### RECORDS PROVIDED
Lemma c_step_inv k t c e o : conc_inv k t c -> t + 1 < 2 ^ 60 -> c_step true e c = Some o ->
  exists c1, o = Ok c1 /\ conc_inv k (t + 1) c1 /\ cs_log c `prefix_of` cs_log c1 /\ zlen (cs_subs c1) = zlen (cs_subs c).
Proof.
  intros Hc Ht. pose proof Hc as [Hk Hit Hb Hnum Hpub Hsubs Hrep Hsl Hac].
  destruct e as [v|sp|i|i|i|i lf]; simpl.
  - destruct (cs_pub c) eqn:Hp; intros [= <-]. eexists. split; [done|]. split; [|by split].
    split; simpl; try done; try lia.
    + intros s m Hm. destruct (Hsl s m Hm) as [H1 H2 H3 H4 H5 H6 H7 H8]. by split.
    + intros s m Hm. specialize (Hac s m Hm). lia.
  - intros (r & Hr & [= <-])%bind_Some. destruct (pub_step_inv k t c Hc Ht sp r Hr) as (q1 & p1 & rep & -> & H).
    eexists. split; [done|]. split; [done|]. split; [|done]. simpl. unfold log_step.
    destruct (cs_pub c), p1; try done. by eexists.
  - intros (s & Hi & Ho)%bind_Some. destruct (st_pc s) eqn:Hp; simplify_eq/=.
    eexists. split; [done|]. split; [|split; [done|apply zlen_insert]].
    pose proof (count_le_length subscribed (cs_subs c)). pose proof (count_nonneg subscribed (cs_subs c)).
    eapply conc_sub_idle; eauto. simpl. unfold subscribed. simpl. rewrite Hp, u64_small by lia. simpl. lia.
  - intros (s & Hi & Ho)%bind_Some. destruct (st_pc s) eqn:Hp; simplify_eq/=.
    eexists. split; [done|]. split; [|split; [done|apply zlen_insert]].
    pose proof (count_le_length subscribed (cs_subs c)).
    assert (1 <= count subscribed (cs_subs c)) by (eapply count_lookup; [done|]; unfold subscribed; by rewrite Hp).
    eapply conc_sub_idle; eauto. simpl. unfold subscribed. simpl. rewrite Hp, u64_small by lia. simpl. lia.
  - intros (s & Hi & Ho)%bind_Some. destruct (st_pc s) eqn:Hp; simplify_eq/=.
    eexists. split; [done|]. split; [by apply receive_inv|]. split; [done|apply zlen_insert].
  - intros (s & Hi & Ho)%bind_Some. apply bind_Some in Ho as (r & Hr & [= <-]).
    destruct (sub_step_inv k t c i s Hc Ht Hi lf r Hr) as (q1 & s1 & -> & H).
    eexists. split; [done|]. split; [done|]. split; [done|apply zlen_insert].
Qed.

Lemma c_run_inv k es : forall t c o, conc_inv k t c -> t + zlen es < 2 ^ 60 -> c_run true es c = Some o ->
  exists c1, o = Ok c1 /\ conc_inv k (t + zlen es) c1 /\ zlen (cs_subs c1) = zlen (cs_subs c).
Proof.
  induction es as [|e es IH]; intros t c o Hc Ht; simpl.
  - intros [= <-]. exists c. rewrite zlen_nil, Z.add_0_r. by split_and!.
  - rewrite zlen_cons in *. pose proof (zlen_nonneg es). intros (r & Hr & Ho)%bind_Some.
    destruct (c_step_inv k t c e r Hc ltac:(lia) Hr) as (c1 & -> & Hc1 & _ & Hlen). simpl in Ho.
    destruct (IH (t + 1) c1 o Hc1 ltac:(lia) Ho) as (c2 & -> & Hc2 & Hlen2).
    exists c2. replace (t + (zlen es + 1)) with (t + 1 + zlen es) by lia. split_and!; [done..|congruence].
Qed.

Lemma count_outside n (f : sub_thread -> bool) : f outside = false -> count f (replicate n outside) = 0.
Proof. intros Hf. induction n; simpl; [done|]. rewrite Hf. lia. Qed.

Lemma c_start_inv k q n : sys_inv k [] [] q -> Z.of_nat n < 2 ^ 60 -> conc_inv k 0 (c_start q n).
Proof.
  intros [Hk Hit Hnext Hnum _ Hsl] Hn. pose proof (window_pos k Hk).
  assert (forall s m, zlookup (mq_items q) s = Some m -> 0 <= s < 2 ^ k /\ m = msg_default) as Hm.
  { intros s m Hm. pose proof (zlookup_lt _ _ _ Hm). rewrite zlen_nil in Hsl. destruct (Hsl (s - 2 ^ k) ltac:(lia)) as (m' & Hm' & Hok).
    replace ((s - 2 ^ k) mod 2 ^ k) with s in Hm' by (rewrite <- (Z_mod_plus_full _ 1), Z.mul_1_l, Z.sub_add, Z.mod_small; lia).
    unfold slot_ok in Hok. rewrite (proj2 (Z.ltb_lt _ _)) in Hok by lia. split; [lia|congruence]. }
  assert (zlen (replicate n outside) = Z.of_nat n) as Hlen by (unfold zlen; by rewrite length_replicate).
  split; simpl; rewrite ?Hlen, ?count_outside by done; try done.
  - intros i s [-> _]%lookup_replicate. split; simpl; try done; rewrite ?Hnext; try done.
  - intros s m [_ ->]%Hm. assert (forall f, slot_count (2 ^ k) s f (replicate n outside) = 0) as Hz by (intros f; by apply count_outside).
    split; simpl; rewrite ?Hz, ?Hlen; try done; try lia.
    + left. split; [done|]. unfold written, zlen. simpl. lia.
    + unfold settled. simpl. lia.
    + by intros i x [-> _]%lookup_replicate.
  - intros s m [_ ->]%Hm. done.
Qed.

(** A subscriber holds a slot only while the publisher is not writing there. *)
Definition exclusive (n : Z) (c : conc) : Prop :=
  forall i s id, cs_subs c !! i = Some s -> pc_id (st_pc s) = Some id -> holding (st_pc s) = true ->
    writing n (id mod n) (cs_pub c) = false.

(** C3 The message queue is safe in every interleaving of the accesses of one publisher and
    any number of subscribers that join and leave at any time, if [consume] raises its
    counter before it looks at the references that remain.  No step of the run throws or is
    undefined; nobody holds a message while it is being written.  Every subscriber tries
    messages in increasing order, each at most once: a call delivers the value of its message
    or of a later one that took its place, reports error 2 only if the message has been
    overwritten, and fails with error 3 otherwise.  The values in the log are those for which
    [publish] returned success, and the one being published. *)
Theorem fifo_concurrent_safe (cc : compiler) (sizeof_T size_bytes : Z) (n : nat) (es : list action) :
  0 < sizeof_T -> sizeof_header + sizeof_T <= size_bytes < 2 ^ 62 -> Z.of_nat n < 2 ^ 60 -> zlen es < 2 ^ 60 ->
  exists k q, init_at cc sizeof_T size_bytes = Ok (Expected q) /\ mq_size q = 2 ^ k /\
    forall o, c_run true es (c_start q n) = Some o ->
    exists c, o = Ok c /\ exclusive (2 ^ k) c /\
      (forall i s, cs_subs c !! i = Some s -> Forall (got_ok (2 ^ k) (cs_log c)) (st_got s) /\ increasing (st_got s) (st_next s)) /\
      zlen (cs_log c) = published (cs_replies c) + Z.b2z (publishing (cs_pub c)).
Proof.
  intros Hs Hsize Hn Hes. destruct (init_at_inv (T := T) cc sizeof_T size_bytes Hs Hsize) as (k & q & Hq & Hinv & _).
  exists k, q. split; [done|]. split; [apply (si_items _ _ _ _ Hinv)|]. intros o Ho.
  destruct (c_run_inv k es 0 _ o (c_start_inv k q n Hinv Hn) ltac:(lia) Ho) as (c & -> & Hc & _).
  exists c. split; [done|]. pose proof Hc as [_ _ _ _ _ Hsubs Hrep _ _]. split_and!; [|intros i s Hi|done].
  - intros i s id Hi Hid Hh. destruct (conc_at _ _ _ _ _ _ Hc Hi Hid) as (m & _ & Hsl & _). by eapply holder_excludes.
  - destruct (Hsubs i s Hi) as [_ Hid _ Hg Hin]. split; [done|]. eapply increasing_mono; [done|].
    unfold tried. destruct (st_pc s) eqn:Hp; simpl in Hid; try (specialize (Hid _ eq_refl)); lia.
Qed.

(** * A call that nobody interrupts *)

(** The steps of [publish] until it returns. *)
Fixpoint pub_alone (fuel : nat) (spurious : bool) (p : pub_pc) (q : mqueue T) : option (outcome (bool * mqueue T)) :=
  match fuel with
  | O => None
  | S fuel' =>
    o ← pub_step spurious p q;
    match o with
    | Ok (p1, q1, Some b) => Some (Ok (b, q1))
    | Ok (p1, q1, None) => pub_alone fuel' spurious p1 q1
    | Throw x => Some (Throw x)
    | UB => Some UB
    end
  end.

(** The steps of a subscriber until [stop]. *)
Fixpoint sub_alone (stop : sub_pc -> bool) (fuel : nat) (left_first lock_fails : bool) (q : mqueue T) (s : sub_thread)
    : option (outcome (mqueue T * sub_thread)) :=
  if stop (st_pc s) then Some (Ok (q, s))
  else match fuel with
  | O => None
  | S fuel' =>
    o ← sub_step left_first lock_fails q s;
    match o with
    | Ok (q1, s1) => sub_alone stop fuel' left_first lock_fails q1 s1
    | Throw x => Some (Throw x)
    | UB => Some UB
    end
  end.

Definition is_idle (p : sub_pc) : bool := match p with SubIdle => true | _ => false end.
(** [receive] has called back, or has ended. *)
Definition has_begun (p : sub_pc) : bool := match p with SubIdle | SubRelease _ _ => true | _ => false end.

(** Stores to one slot, one after the other. *)
Definition put (q : mqueue T) (id : Z) (m : message T) : mqueue T :=
  set_items q (<[Z.to_nat (mq_index q id) := m]> (mq_items q)).

Lemma put_ok q id m x : mq_get q id = Ok m -> mq_put q id x = Ok (put q id x).
Proof. unfold mq_get, mq_put. intros Hl%must_Some. rewrite zinsert_in by (by eapply zlookup_lt). done. Qed.

Lemma put_index q id x j : mq_index (put q id x) j = mq_index q j.
Proof. unfold mq_index, mq_size, put. simpl. by rewrite zlen_insert. Qed.

Lemma get_put q id m x : mq_get q id = Ok m -> mq_get (put q id x) id = Ok x.
Proof.
  unfold mq_get. rewrite put_index. intros Hl%must_Some. unfold put. simpl.
  rewrite zlookup_insert by (by eapply zlookup_lt). by rewrite decide_True.
Qed.

Lemma put_put q id x y : put (put q id x) id y = put q id y.
Proof. unfold put at 1. rewrite put_index. unfold put, set_items. simpl. by rewrite list_insert_insert_eq. Qed.

Lemma put_same q id m : mq_get q id = Ok m -> put q id m = q.
Proof. intros Hm. pose proof (mq_put_same _ _ _ Hm) as H. rewrite (put_ok _ _ _ _ Hm) in H. congruence. Qed.

Lemma put_again q id m x y : mq_get q id = Ok m -> mq_put (put q id x) id y = Ok (put q id y).
Proof. intros Hm. by rewrite (put_ok _ _ x y (get_put _ _ _ x Hm)), put_put. Qed.

Lemma update_put q id m x f : mq_get q id = Ok m -> mq_update (put q id x) id f = (y ← f x; Ok (put q id y)).
Proof.
  intros Hm. unfold mq_update. rewrite (get_put _ _ _ _ Hm). simpl.
  destruct (f x); simpl; [|done..]. by apply (put_again _ _ m).
Qed.

Lemma publish_alone sp v q : pub_alone 8 sp (PubLock (mq_next q) v) q = Some (m_publish sp v q).
Proof.
  unfold m_publish. destruct (mq_get q (mq_next q)) as [m| |] eqn:Hm; [|simpl; by rewrite Hm..].
  simpl. rewrite Hm. simpl. unfold request_writable, sm_try_lock, cas_weak.
  destruct (msg_mutex m =? 0); [destruct sp|]; simpl; rewrite !(put_ok _ _ _ _ Hm); simpl; try done.
  repeat (rewrite (update_put _ _ _ _ _ Hm); simpl). done.
Qed.

Definition as_subscriber (s : sub_thread) (access : option Z) : subscriber :=
  {| sub_next := st_next s; sub_active := true; sub_access := access |}.

Lemma receive_alone lo lf q s : st_pc s = SubIdle ->
  match receive_begin lf q (as_subscriber s None) with
  | None => sub_wait q s = s
  | Some o =>
    sub_alone has_begun 6 lo lf q (sub_wait q s) = Some (
      '(r, q1, s1) ← o;
      Ok (q1, {| st_next := sub_next s1;
                 st_pc := match r with Delivered v => SubRelease (st_next s) v | Failed _ => SubIdle end;
                 st_got := st_got s ++ [(st_next s, r)] |}))
  end.
Proof.
  intros Hp. unfold receive_begin, m_wait_for_data, sub_wait. simpl.
  destruct (mq_next q =? st_next s); simpl; [done|]. destruct (mq_next q =? umax 64); simpl; [done|].
  set (id := st_next s). destruct (mq_get q id) as [m| |] eqn:Hm; simpl; try done.
  destruct (negb (message_id m =? id)); simpl; [done|]. unfold consume. rewrite Hm.
  destruct (msg_value m) as [v|] eqn:Hv; simpl.
  all: rewrite Hv; simpl.
  2: by rewrite (mq_put_same _ _ _ Hm).
  rewrite Hm. simpl. destruct lo; simpl; [|rewrite Hm; simpl]; rewrite (put_ok _ _ _ _ Hm); simpl;
    rewrite ?(get_put _ _ _ _ Hm); simpl.
  all: destruct (msg_active m >=? msg_remaining m); simpl; [by rewrite (put_ok _ _ _ _ Hm)|].
  all: rewrite (get_put _ _ _ _ Hm); simpl; destruct (msg_initial m * 2 + 1 <? 2 ^ 63); simpl; [|done].
  all: destruct (sm_try_lock_shared_n _ _ _) as [locked f]; simpl.
  all: rewrite (put_again _ _ _ _ _ Hm), (put_ok _ _ _ _ Hm); simpl; destruct locked; simpl; [|done].
  all: rewrite (get_put _ _ _ _ Hm); simpl; unfold access_deref; simpl; by rewrite Hv.
Qed.
(* ===== verification/RealTime.v ===== *)
(** The real-time transport: [publish_subscribe/real_time/].

    Subscribers only ever see the latest message.  real_time_message.h gives the
    message slot with its reference counter and the [Access] handles that own a
    reference, real_time_memory_layout.h the shared memory segment and its sizes,
    real_time_publisher.h and real_time_subscriber.h the two ends. *)
From S2P Require Import Prelude Numeric.

(** * Options and memory layout *)

(* @source include/ipcpp/publish_subscribe/options.h 39-44 Options<Mode::RealTime> *)
Record options : Type := {
  max_publishers : Z;             (* uint_half_t *)
  max_subscribers : Z;
  max_concurrent_acquires : Z
}.

Definition default_options : options :=
  {| max_publishers := 1; max_subscribers := 1; max_concurrent_acquires := 1 |}.

(* @source include/ipcpp/publish_subscribe/options.h 46-46 InitializationState *)
Inductive init_state : Type := uninitialized | in_initialization | initialized.

#[export] Instance init_state_eq_dec : EqDecision init_state.
Proof. solve_decision. Defined.

(** The sizes of the three header structures with 64-byte cache lines. *)
Definition sizeof_instance_data : Z := 320.
Definition sizeof_publisher_entry : Z := 128.
Definition sizeof_subscriber_entry : Z := 64.

(** The assertion, then 32-bit unsigned arithmetic throughout. *)
(* @source include/ipcpp/publish_subscribe/real_time/real_time_memory_layout.h 112-117 RealTimeMessageBuffer::per_publisher_pool_size *)
Definition per_publisher_pool_size (c : compiler) (o : options) : outcome Z :=
  _ ← require (max_subscribers o <=? umax 32 - 2);
  ceil_to_power_of_two c 32 (u32 (u32 (max_subscribers o * max_concurrent_acquires o) + 2)).

(* @source include/ipcpp/publish_subscribe/real_time/real_time_memory_layout.h 119-125 RealTimeMessageBuffer::required_size_bytes *)
Definition required_size_bytes (c : compiler) (sizeof_T : Z) (o : options) : outcome Z :=
  pool ← per_publisher_pool_size c o;
  Ok (u64 (u64 (u64 (sizeof_instance_data + u64 (sizeof_publisher_entry * max_publishers o))
                + u64 (sizeof_subscriber_entry * max_subscribers o))
           + u64 (u64 (sizeof_T * pool) * max_publishers o))).

(** Both factors are [uint_half_t]: the product is taken modulo 2^32. *)
(* @source include/ipcpp/publish_subscribe/real_time/real_time_memory_layout.h 127-129 RealTimeMessageBuffer::message_buffer_size *)
Definition message_buffer_size (c : compiler) (o : options) : outcome Z :=
  pool ← per_publisher_pool_size c o;
  Ok (u32 (pool * max_publishers o)).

### TO DO
The answer should be all lines from the entries above that hold the word "then".

### RESULT BELOW
  if stop (st_pc s) then Some (Ok (q, s))
(** The assertion, then 32-bit unsigned arithmetic throughout. *)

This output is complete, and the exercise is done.